(** * Azure FinOps Optimizer: the retrieval-and-analytics core

    A shallow embedding of the Python modules

    - [utils/pricing.py]            (module [Pricing]),
    - [utils/error_handling.py]     (module [ErrorHandling]),
    - [tools/anomaly_detector.py]   (module [AnomalyDetector]),
    - [tools/governance_advisor.py] (module [GovernanceAdvisor]),
    - [tools/compliance_overlay.py] (module [ComplianceOverlay]),
    - [tools/budget_validator.py]   (module [BudgetValidator]),

    together with the properties the specification states about them.

    Conventions of the embedding.
    - A Python [float] is an exact rational ([Q]); equality of amounts is
      [Qeq] ([==]).  [round(x, 2)] is rounding to the nearest hundredth with
      ties to the even neighbour.
    - A Python [int] is a [Z]; a [str] is a [string]; [None]-able values are
      [option]s.
    - A dictionary with string keys is a [gmap]; where the iteration order of
      a dictionary is observable it is an association list.
    - A call that may raise returns a [result]: [Ok v] or [Raise e].
    - Where the code takes what it is given without looking at its type,
      the embedding does too: a float that comes out of a header is a
      [float_value] (a rational, [nan] or an infinity), and an entry of a
      dictionary that comes from a template or a caller is a [value]
      ([None], a number, a string, a list or a dictionary). *)

From Stdlib Require Import QArith Qround Qminmax Lqa Ascii.
From stdpp Require Import gmap strings list sorting pretty.

Open Scope Q_scope.

(** ** Python values shared by all modules *)

Module Py.
(** * cvxconsensus example notebooks: a shallow embedding

    The repository holds two notebooks that assemble a prox-affine problem
    and hand it to the A2DR solver:

    - the sparse inverse covariance estimation notebook;
    - [examples/notebooks/coupled_qp.ipynb], the coupled quadratic program.

    Everything the notebooks compute themselves is embedded below; the
    external collaborators (the A2DR solver, the proximal library, the QP
    backend reached through CVXPY) appear as parameters.

    Number model: NumPy's float64 scalars are modelled by the real numbers
    of the Standard Library, so rounding is not part of this development,
    except in the module [f64], which runs the arithmetic of the data cell
    on binary64 numbers to show where the two differ.
    Arrays are lists: a 1-D array is a [list R], a 2-D array is the list of
    its rows (NumPy's C order). *)

From Stdlib Require Import String Reals Lra Lia Bool Arith List.
From Stdlib Require PrimFloat.
Import ListNotations.
Open Scope R_scope.

(* ================================================================== *)
(** * Part I: the model *)
(* ================================================================== *)

(** ** Python results *)

(** The exceptions the embedded code can raise. *)
Inductive exn : Type :=
| ValueError
| IndexError
| SolverError.

(** A Python computation either returns a value or raises. *)
Inductive py (A : Type) : Type :=
| Ok (a : A)
| Raise (e : exn).

Arguments Ok {A} a.
Arguments Raise {A} e.

Definition bind {A B : Type} (c : py A) (k : A -> py B) : py B :=
  match c with
  | Ok a => k a
  | Raise e => Raise e
  end.

Notation "x <- c ;; k" := (bind c (fun x => k))
  (at level 100, c at next level, right associativity).

(** A list comprehension [[f a for a in l]]. *)
Fixpoint mapM {A B : Type} (f : A -> py B) (l : list A) : py (list B) :=
  match l with
  | [] => Ok []
  | a :: l' => b <- f a ;; bs <- mapM f l' ;; Ok (b :: bs)
  end.

(** [l[i]] for a non-negative index: [IndexError] out of range. *)
Definition index {A : Type} (l : list A) (i : nat) : py A :=
  match nth_error l i with
  | Some a => Ok a
  | None => Raise IndexError
  end.

(** [l[-1]]: the last element, [IndexError] on the empty list. *)
Definition index_last {A : Type} (l : list A) : py A :=
  match rev l with
  | a :: _ => Ok a
  | [] => Raise IndexError
  end.

(** [range(n)]. *)
Definition range (n : nat) : list nat := seq 0 n.

(** ** Lists as arrays *)

Abbreviation vec := (list R) (only parsing).
Abbreviation mat := (list (list R)) (only parsing).

(** Elementwise combination of two arrays of the same length. *)
Fixpoint map2 {A B C : Type} (f : A -> B -> C) (u : list A) (v : list B)
  : list C :=
  match u, v with
  | a :: u', b :: v' => f a b :: map2 f u' v'
  | _, _ => []
  end.

(** Enumeration: [f] receives the position of each element. *)
Fixpoint imap_from {A B : Type} (f : nat -> A -> B) (k : nat) (l : list A)
  : list B :=
  match l with
  | [] => []
  | a :: l' => f k a :: imap_from f (S k) l'
  end.

Definition imap {A B : Type} (f : nat -> A -> B) (l : list A) : list B :=
  imap_from f 0 l.

(** [r] rows of [c] entries each. *)
Definition has_shape {A : Type} (r c : nat) (M : list (list A)) : Prop :=
  length M = r /\ Forall (fun row => length row = c) M.

(** Entry [(i, j)] of a matrix (0 outside). *)
Definition entry (M : mat) (i j : nat) : R := nth j (nth i M []) 0.

(** Boolean comparison of reals, as NumPy's [<=] yields. *)
Definition Rleb (x y : R) : bool := if Rle_dec x y then true else false.

(** ** The NumPy operations the notebooks use

    Arithmetic on arrays is total here; NumPy raises [ValueError] when the
    shapes do not agree, and every theorem below assumes the shapes the
    notebooks have. Operations whose failure a notebook can meet (reshape,
    stacking, the maximum of an empty selection) return a [py] result. *)
Module np.

Definition zeros (n : nat) : vec := repeat 0 n.

(** [np.ones(shape, dtype=bool)] for a 2-D shape. *)
Definition ones_bool (r c : nat) : list (list bool) := repeat (repeat true c) r.

(** [np.eye(n)] (and [sparse.eye(n)], taken densely). *)
Definition eye (n : nat) : mat :=
  map (fun i => map (fun j => if Nat.eqb i j then 1 else 0) (range n)) (range n).
(** The value that the last option of the given name was written with. *)
Definition lastWritten (key : string) (written : list (string * OptionValue))
  : option OptionValue :=
  snd <$> last (List.filter (fun option => bool_decide (option.1 = key)) written).

(** A value that can follow a flag: not empty, and not itself a flag. *)
Definition isValue (value : OptionValue) : bool :=
  match value with
  | OptString s => negb (bool_decide (s = "")) && negb (isFlag s)
  | OptTrue => true
  end.

End Cli.

(** ** An engine for ASCII text

    A concrete choice of the engine's tables, enough to run the matcher on
    ASCII documents: letters [A-Z] and [a-z], digits [0-9], lower-casing of
    [A-Z], blank, tab and line ends as white space, and [toFixed(3)].  A
    number is given by the rational that its decimal notation denotes;
    [JSON.parse] makes of it the nearest double, ties to the even
    significand, and [toFixed(3)] rounds that double to the nearest
    thousandth, ties away from zero (numbers in the range of the normal
    doubles and below [10^21], from where on [toFixed] writes an
    exponent). *)

Module AsciiEngine.

Fixpoint codes (s : string) : ustring :=
  match s with
  | EmptyString => []
  | String a s' => Ascii.N_of_ascii a :: codes s'
  end.

Definition isLetter (c : codepoint) : bool :=
  ((65 <=? c) && (c <=? 90) || (97 <=? c) && (c <=? 122))%N.

Definition isNumber (c : codepoint) : bool := ((48 <=? c) && (c <=? 57))%N.

Definition lowerChar (c : codepoint) : codepoint :=
  if ((65 <=? c) && (c <=? 90))%N then (c + 32)%N else c.

Definition toLowerCase (s : ustring) : ustring := map lowerChar s.

Definition isWhiteSpace (c : codepoint) : bool :=
  bool_decide (c ∈ [9; 10; 11; 12; 13; 32]%N).

Definition pad3 (s : string) : string :=
  match String.length s with
  | 0 => "000" +:+ s
  | 1 => "00" +:+ s
  | 2 => "0" +:+ s
  | _ => s
  end.

(** [n / d] rounded to the nearest integer, ties to the even one. *)
Definition roundHalfEven (n d : Z) : Z :=
  (let q := n / d in
   let r := n mod d in
   if 2 * r <? d then q
   else if d <? 2 * r then q + 1
   else if Z.even q then q else q + 1)%Z.

(** The fraction [a / (d * 2^e)]. *)
Definition scaled (a d e : Z) : Z * Z :=
  (if 0 <=? e then (a, d * 2 ^ e) else (a * 2 ^ (- e), d))%Z.

(** The double nearest to a rational, as a significand of 53 bits with its
    sign and an exponent of two. *)
Definition toDouble (q : Q) : Z * Z :=
  (let a := Z.abs (Qnum q) in
   let d := Z.pos (Qden q) in
   if a =? 0 then (0, 0)
   else
     let e0 := Z.log2 a - Z.log2 d - 52 in
     let f := (scaled a d e0).1 / (scaled a d e0).2 in
     let e := if f <? 2 ^ 52 then e0 - 1
              else if 2 ^ 53 <=? f then e0 + 1 else e0 in
     (Z.sgn (Qnum q) * roundHalfEven (scaled a d e).1 (scaled a d e).2, e))%Z.
Lemma selected_then_none_witness :
  info_get "select" [("nodes", "Nodes 7")] = None /\
  selected None (selected (Some 4%nat) [("nodes", "Nodes 7")]) = [("nodes", "Nodes 7")] /\
  printInfo (selected None (selected (Some 4%nat) [("nodes", "Nodes 7")])) =
    printInfo [("nodes", "Nodes 7")].
Proof.
  split; [reflexivity|].
  apply (selected_then_none 4%nat [("nodes", "Nodes 7")]). reflexivity.
Defined.

(** X16: when an object is selected in an info text without a selection,
    the info box shows what it showed before, followed by the entry
    "Object " with the object's id as the last one. *)
Theorem printInfo_selected (id : nat) (info_text : list (string * string)) :
  info_get "select" info_text = None ->
  printInfo (selected (Some id) info_text) =
    String.concat " - " (shown info_text ++ ["Object " +:+ pretty id]).
Proof.
  intros H. unfold printInfo. rewrite printInfo_loop. cbn [selected joined String.eqb].
  rewrite (shown_set_new "select" _ info_text H); [reflexivity|].
  discriminate.
Qed.

Lemma printInfo_selected_witness :
  info_get "select" [("nodes", "Nodes 7"); ("calc", "")] = None /\
  printInfo (selected (Some 4%nat) [("nodes", "Nodes 7"); ("calc", "")]) =
    String.concat " - " (shown [("nodes", "Nodes 7"); ("calc", "")] ++ ["Object " +:+ pretty 4%nat]).
Proof.
  split; [reflexivity|].
  apply (printInfo_selected 4%nat [("nodes", "Nodes 7"); ("calc", "")]). reflexivity.
Defined.

(** ** Random numbers *)

Lemma Int_part_bounds (r : R) (a b : Z) :
  IZR a <= r -> r < IZR b + 1 -> (a <= Int_part r <= b)%Z.
Proof.
  intros Ha Hb. destruct (base_Int_part r) as [H1 H2]. split.
  - apply Z.lt_succ_r. apply lt_IZR. rewrite succ_IZR. lra.
  - apply Z.lt_succ_r. apply lt_IZR. rewrite succ_IZR. lra.
Qed.
(** [v === s] for a string literal [s]. *)
Definition is_str (o : option json) (s : string) : bool :=
  match o with Some (JStr s') => String.eqb s' s | _ => false end.

(** [v.k] on the value [request.json()] returned: reading a field of
    [null] throws a [TypeError]; numbers, strings, booleans and arrays have
    none of the fields read here. *)
Definition js_prop (j : json) (k : string) : option json + string :=
  match j with
  | JNull => inr ("Cannot read properties of null (reading '" ++ k ++ "')")
  | _ => inl (get_field k j)
  end.

(** [handleInitialize] *)
Definition handleInitialize (id : option json) : response :=
  jsonRpcResponse id
    (JObj [("protocolVersion", JStr "2024-11-05");
           ("capabilities", JObj [("tools", JObj [])]);
           ("serverInfo", JObj [("name", JStr "Facebook Ads MCP Server");
                                ("version", JStr "1.0.0")])])
    None.

(** [handlePing] *)
Definition handlePing (id : option json) : response := jsonRpcResponse id (JObj []) None.

(** The [tools] array of [handleToolsList]. *)
Definition tools_list : list json := [
  JObj [("name", JStr "analyzeCompetitorStrategy");
        ("description", JStr "Analyze competitor Facebook ad creative strategy to identify format preferences and effective marketing hooks. Returns format statistics (video vs image percentage) and AI-synthesized marketing angles. Use this when you need to understand how a competitor structures their ad campaigns and what messaging resonates. ⚠️ This tool costs 5 tokens per use.");
        ("inputSchema",
         JObj [("type", JStr "object");
               ("properties",
                JObj [("facebook_page_url", JObj [("type", JStr "string");
                                  ("description", JStr "Facebook Page URL to analyze (e.g., 'https://www.facebook.com/Nike'). Must be a valid Facebook Page URL. Required.")]);
                ("max_ads_to_analyze", JObj [("type", JStr "number");
                                  ("description", JStr "Number of active ads to analyze (1-50). Default: 10. Higher values provide broader strategy insights but increase processing time.")])]);
               ("required", JArr [JStr "facebook_page_url"])])];
  JObj [("name", JStr "fetchCreativeGallery");
        ("description", JStr "Fetch direct URLs to ad images and video thumbnails for visual inspiration. Returns curated list of creative assets with metadata. Use this when you need visual examples of a competitor's ad creatives. ⚠️ This tool costs 3 tokens per use.");
        ("inputSchema",
         JObj [("type", JStr "object");
               ("properties",
                JObj [("facebook_page_url", JObj [("type", JStr "string");
                                  ("description", JStr "Facebook Page URL to fetch creatives from (e.g., 'https://www.facebook.com/Nike'). Must be a valid Facebook Page URL. Required.")]);
                ("limit", JObj [("type", JStr "number");
                                  ("description", JStr "Number of creative assets to return (1-30). Default: 10. Controls gallery size and response context.")])]);
               ("required", JArr [JStr "facebook_page_url"])])];
  JObj [("name", JStr "checkActivityPulse");
        ("description", JStr "Quick check to see if a brand is currently running Facebook ads and how many. Returns activity status and total ad count. Use this for initial reconnaissance before deeper analysis. ⚠️ This tool costs 1 token per use.");
        ("inputSchema",
         JObj [("type", JStr "object");
               ("properties",
                JObj [("facebook_page_url", JObj [("type", JStr "string");
                                  ("description", JStr "Facebook Page URL to check activity for (e.g., 'https://www.facebook.com/Nike'). Must be a valid Facebook Page URL. Required.")])]);
               ("required", JArr [JStr "facebook_page_url"])])]].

# DESCRIPTION OF THE TASK
Identify all lines in the records above with the word "null".

# RESULT BELOW
    [null] throws a [TypeError]; numbers, strings, booleans and arrays have
  | JNull => inr ("Cannot read properties of null (reading '" ++ k ++ "')")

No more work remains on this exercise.